Thursday, November 09, 2017

Dinâmica democrática



Pedro J. Bondaczuk



O deputado José Serra, em artigo intitulado “Democracia Inacabada”, publicado no dia 19 passado no jornal “O Estado de São Paulo”, sugere algumas mudanças (ousadas, embora pareçam óbvias) no sistema de representatividade do País.

Algumas das sugestões são, virtualmente, consensuais, enquanto outras, embora necessárias, dificilmente terão sucesso, diante da resistência que certamente vão encontrar por parte dos que defendem o status quo. O primeiro ponto sugerido para conferir maior transparência e legitimidade aos representantes do povo nos vários cargos eletivos, é a não obrigatoriedade do voto. Afinal, mais do que dever, esse é um direito, uma prerrogativa do cidadão, que ele deve ser livre para exercer ou não.

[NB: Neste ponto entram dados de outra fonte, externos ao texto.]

Lemma sha1_block_fips m_W s data : length m_W = 80%nat -> words32 5 s -> (64 <= length data)%nat -> Forall byte data ->
  sha1_block m_W s data = Sha1_block s (take 64 data) /\ words32 5 (Sha1_block s (take 64 data)).
Proof.
  intros Hm [Hs Hw] Hl Hb. split; [|apply words32_map]. unfold sha1_block, Sha1_block.
  rewrite <- (load_words 4) by (done || lia). apply map_ext_in. intros k Hk. apply in_seq in Hk.
  do 2 f_equal. apply (sha1_unrolled _ s Hs Hw); [|lia]. by apply sha1_words_spec.
Qed.

Lemma sha1_compress_fips m_W s n data : length m_W = 80%nat -> words32 5 s ->
  (64 * n <= length data)%nat -> Forall byte data ->
  pdcsha1_compress m_W s n data = chain Sha1_block 64 n s data.
Proof.
  intros Hm Hs Hl Hb. apply (blocks_loop_chain (words32 5)); try done. intros. by apply sha1_block_fips.
Qed.

(** ** MD5 is the function of the RFC *)
Lemma le_decode_be l : le_decode l = be_decode (rev l).
Proof.
  induction l as [|b l IH]; cbn [le_decode rev]; [done|]. rewrite be_decode_app, IH. lia.
Qed.

Lemma load_le_spec input off : (off * 4 + 4 <= length input)%nat -> Forall byte input ->
  load_le input off = le_decode (take 4 (drop (off * 4) input)).
Proof.
  intros Hl Hb. set (l := drop (off * 4) input).
  assert (Hl' : (4 <= length l)%nat) by (unfold l; rewrite length_drop; lia).
  assert (Hb' : Forall byte l) by by apply Forall_drop.
  assert (E : forall i, elt input (off * 4 + i) = elt l i).
  { intros i. unfold l, elt. rewrite !nth_lookup, lookup_drop. done. }
  destruct l as [|a [|b [|c [|d l]]]]; cbn [length] in Hl'; try lia.
  repeat (apply Forall_cons in Hb' as [? Hb']). unfold byte in *.
  unfold load_le, for_range. cbn [seq fold_left Nat.sub]. rewrite !E. cbn [elt nth firstn le_decode].
  rewrite !lor_shiftl_8 by done. rewrite (wrap_small 32 (0 * 256 + d)) by lia.
  rewrite (wrap_small 32 ((0 * 256 + d) * 256 + c)) by lia.
  rewrite (wrap_small 32 (((0 * 256 + d) * 256 + c) * 256 + b)) by lia. rewrite (wrap_small 32) by lia. rewrite take_0. cbn [le_decode]. lia.
Qed.

Lemma md5_shift_range t : 0 < md5_shift t < 32.
Proof.
  unfold md5_shift. pose proof (Nat.mod_upper_bound t 4 ltac:(lia)) as H. revert H. generalize (t mod 4)%nat.
  intros k Hk. repeat case_match; do 4 (destruct k as [|k]; [cbn; lia|]); lia.
Qed.
Lemma sha512_code M P : P = M ++ 0x80 :: repeat 0 ((239 - length M mod 128) mod 128) ++ be_encode 16 (8 * Z.of_nat (length M)) ->
  Forall byte P -> (128 * (length P / 128) <= length P)%nat ->
  SHA512 M = concat (map (be_encode 8) (pdcsha512_compress pdcsha512_initial_state (length P / 128) P)).
Proof.
  intros -> Hb Hl. unfold SHA512. cbv zeta. rewrite (proj1 (proj2 initial_states)). do 2 f_equal. symmetry.
  by apply (blocks_loop_chain (fun s => length s = 8%nat)); [apply sha512_block| | |].
Qed.

(** And the digest is not SHA-512 even when the buffer was zero. *)
Lemma sha512_digest_wrong : panthera_digest (ccsha512_ltc_di 64 128) [] <> SHA512 [].
Proof.
  erewrite sha512_code; [|reflexivity| |].
  - vm_compute. discriminate.
  - apply Forall_cons. split; [unfold byte; lia|]. apply Forall_app. split; [|apply be_encode_bytes].
    apply zeros_bytes.
  - vm_compute. lia.
Qed.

Nos países com maior tradição democrática ninguém é obrigado a votar. Comparece às urnas apenas se algum candidato conseguir sensibilizá-lo com suas mensagens. Serra usa, no seu artigo, um exemplo claro, ao assinalar que “a Constituição reconhece aos brasileiros o direito de ir e vir no território nacional, mas nem por isso estão todos obrigados a viajar para o litoral no fim de semana”.

A Segunda sugestão é a da instituição do voto distrital misto. Isto reduziria bastante o número de candidatos e anularia a força do poder econômico nas campanhas, que são causas de tantas corrupções (como a trajetória de PC Farias pela vida política nacional e o esquema Pau Brasil, entre outros).

Pela proposta, parte dos deputados, senadores e vereadores seria escolhida por distritos e a outra continuaria sendo eleita mantendo a atual sistemática. Particularmente, não apreciamos este hibridismo. Somos favoráveis ao voto distrital puro, que permite um controle efetivo do eleitor sobre a atuação do seu representante, o que, em absoluto, não acontece agora. Daí tantas mazelas praticadas por parlamentares, que não se sentem obrigados a prestar contas a ninguém.

O terceiro item da proposta de Serra é tão óbvio, que causa pasmo o fato de não constar na atual legislação dos partidos. Refere-se à fidelidade partidária. Ressalta o deputado do PSDB paulista, em seu citado artigo: “Muitos parlamentares disputam o mandato com uma cara e o exercem com outra”.

Praticam, portanto, aquilo que em termos publicitários é caracterizado como “propaganda enganosa”. E o pior de tudo é que essa prática possibilita a disseminação de uma parafernália maluca de siglas, que pouco ou nada significam em termos ideológicos.

A quarta sugestão refere-se ao calendário eleitoral. Serra lembra que a cada dez anos, o País tem sete eleições, sendo três consecutivas. Para evitar os custos proibitivos desses pleitos, ele sugere o aumento da coincidência de mandatos, o que, convenhamos, além de racional, não é difícil de se fazer.

A Quinta sugestão é para lá de óbvia. Diz respeito à correção do tamanho das bancadas estaduais na Câmara Federal. É inconcebível que o voto de um eleitor paulista, do Estado mais rico e populoso do País, valha 70 vezes menos do que o de um acreano, ou amapaense, por exemplo, com todo o respeito que os cidadãos do Acre e do Amapá mereçam.

Mas a proposta mais polêmica desse elenco é a sexta, que prevê a supressão do cargo de vice para os governos municipal, estadual e federal. Como se observa, as mudanças sugeridas por Serra são bastante racionais e cada uma delas merece uma análise em separado, que nos propomos a fazer oportunamente.

A democracia autêntica nunca é um processo fechado, um conjunto de dogmas, algo cristalizado, mas um exercício cotidiano de mudanças. Por isso, jamais é uma obra acabada. Que tal reformarmos a nossa, em seu aspecto fundamental, hoje tão desarrumado, que é o sistema de representatividade?

(Artigo publicado na página 2, Opinião, do Correio Popular, em 24 de agosto de 1993).